Hay cuestiones filosóficas que suelen parecer irrelevantes a los no iniciados (o no interesados). Si les expongo una de ellas quizá dejen de leer, aunque les prometa que su importancia, aplicada a la práctica, es toda. Por ejemplo, la definición de conceptos, clave en teoría del conocimiento, ontología y metafísica. Definir algo implica delimitarlo, poner fronteras claras. El blanco no puede ser negro, y viceversa. Una demostración clara de su relevancia aplicada a cuestiones políticas sería la cuestión trans. Para no caer en sexismos (que es lo que acaba haciendo el feminismo queer), distinguimos entre hombre y mujer recurriendo a lo biológico, que es lo único que siempre es común a cada sexo: los hombres son XY y las mujeres somos XX. Si, como algunos pretenden, una mujer es la que se siente mujer y hace cosas supuestamente femeninas (maquillarse, usar determinados cortes de pelo y forma de vestir) no sólo caemos en estereotipos sexistas, sino que dejamos fuera a quienes, no encajando en esa definición, sí son mujeres en términos biológicos. Hasta aquí la explicación es sencilla, tanto la relevancia de la cuestión filosófica como su aplicación práctica.
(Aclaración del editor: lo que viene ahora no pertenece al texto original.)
Lemma first_iteration (g : Z) (patterns : list Mosaic.Pattern) (p0 : Mosaic.Pattern) :
  2 ≤ g → patterns !! 0%nat = Some p0 →
  1 ≤ Mosaic.p_rowSpan p0 ≤ 2 → 1 ≤ Mosaic.p_colSpan p0 ≤ 2 →
  ∃ σ1, Mosaic.iteration g patterns 0 (Mosaic.mkLocals [] 1 1 ∅) = Some σ1
        ∧ Mosaic.layouts σ1
          = [ Mosaic.mkLayout (Mosaic.p_size p0) 1 1
                (Mosaic.p_rowSpan p0) (Mosaic.p_colSpan p0) ].
Proof.
  intros Hg Hp0 Hrs Hcs. unfold Mosaic.iteration.
  replace (Z.to_nat (Z.rem 0 (Z.of_nat (length patterns)))) with 0%nat
    by (by destruct (Z.of_nat (length patterns))).
  rewrite Hp0. simpl.
  unfold Mosaic.skip_occupied. rewrite decide_False by apply not_elem_of_empty.
  simpl. eexists. split; [done|].
  unfold Mosaic.place. simpl.
  replace (g <? 1 + Mosaic.p_rowSpan p0 - 1) with false by lia.
  replace (g <? 1 + Mosaic.p_colSpan p0 - 1) with false by lia. simpl.
  assert (Mosaic.canFit ∅ 1 (1 + Mosaic.p_rowSpan p0 - 1) 1 (1 + Mosaic.p_colSpan p0 - 1)
          = true) as ->.
  { unfold Mosaic.canFit. apply forallb_forall. intros rc _.
    apply bool_decide_eq_true. apply not_elem_of_empty. }
  rewrite advance_layouts. unfold Mosaic.mark. by rewrite mark_fold.
Qed.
Ahora bien, en otros aspectos la materia no es tan dicotómica, porque la realidad no lo es. Ahí se demuestra la altura intelectual del filósofo que encara la cuestión, especialmente en lo que se refiere a su traslación a problemas reales. Empecemos por un ejemplo sencillo: la diferencia entre estar calvo y no estarlo. A casi nadie se le cae el pelo de golpe. De hecho, pocas personas pierden todo el cabello a no ser que medie una enfermedad o tratamiento médico. ¿Cuándo, entonces, consideramos que alguien ya está calvo, en un sentido coloquial del término? ¿Cuando tiene entradas prominentes, tanto que acaban consistiendo tan sólo en una salida? ¿Cómo de ancha -o estrecha- debe ser ésta para decidir si es una salida generosa y no unas entradas elegantes? Luego está la cuestión de la edad. Consideramos sexy una salida ancha y plateada si se luce a los sesenta y, sin embargo, resulta toda una fatalidad en la treintena. Aquí entra en juego la doctrina de Heráclito -nada es, todo fluye- que fue adecuadamente rescatada por Aristóteles y su doctrina sobre las diferentes formas del ser.
¿Nos cuesta tanto entender -porque lo ha demostrado en numerables ocasiones- que para él no hay obstáculo sobre la tierra -menos aún la ley- que le impida salirse con la suya?
¿Y qué tendrá que ver la derecha con los calvos, Heráclito y Aristóteles? Todo. Llevamos días escandalizados con los últimos movimientos del Gobierno, y me pregunto por qué. Si hay algo de bueno en nuestro presidente es que resulta absolutamente previsible, como lo son las primeras pérdidas de cabello. ¿Qué más tiene que hacer para que entendamos de una vez que lo único que le preocupa a Pedro Sánchez es Pedro Sánchez? ¿Cuántas mentiras y asaltos a la ley, cuantos pelos tienen que caer para asumir la realidad? ¿Nos cuesta tanto entender -porque lo ha demostrado en numerables ocasiones- que para él no hay obstáculo sobre la tierra -menos aún la ley- que le impida salirse con la suya? La mayoría de los políticos de derechas -y sus votantes- parecen ese treintañero que se observa cada mañana en el espejo y se dice “son sólo unos pelillos, mi melena sigue intacta”, mientras ignora las nobles calvas de su padre y abuelos. Deposita sus esperanzas en Turquía, llegado el momento se dará un garbeo por allá, problema resuelto. Largo me lo fiais. Por lo visto, tampoco le inquieta Nadal, su infortunio le es ajeno. El siguiente movimiento será dejar de mirarse en el espejo, ojos que no ven, corazón que no sufre. Hasta que un día descubra en un selfie ajeno en el que aparezca él de espaldas que su cabeza empieza a parecerse más a la de un monje benedictino que a la melenaza de la que presumía con veinte años. ¿Qué hará entonces? Nada. Lamentarse. La derecha y los calvos suelen ser así.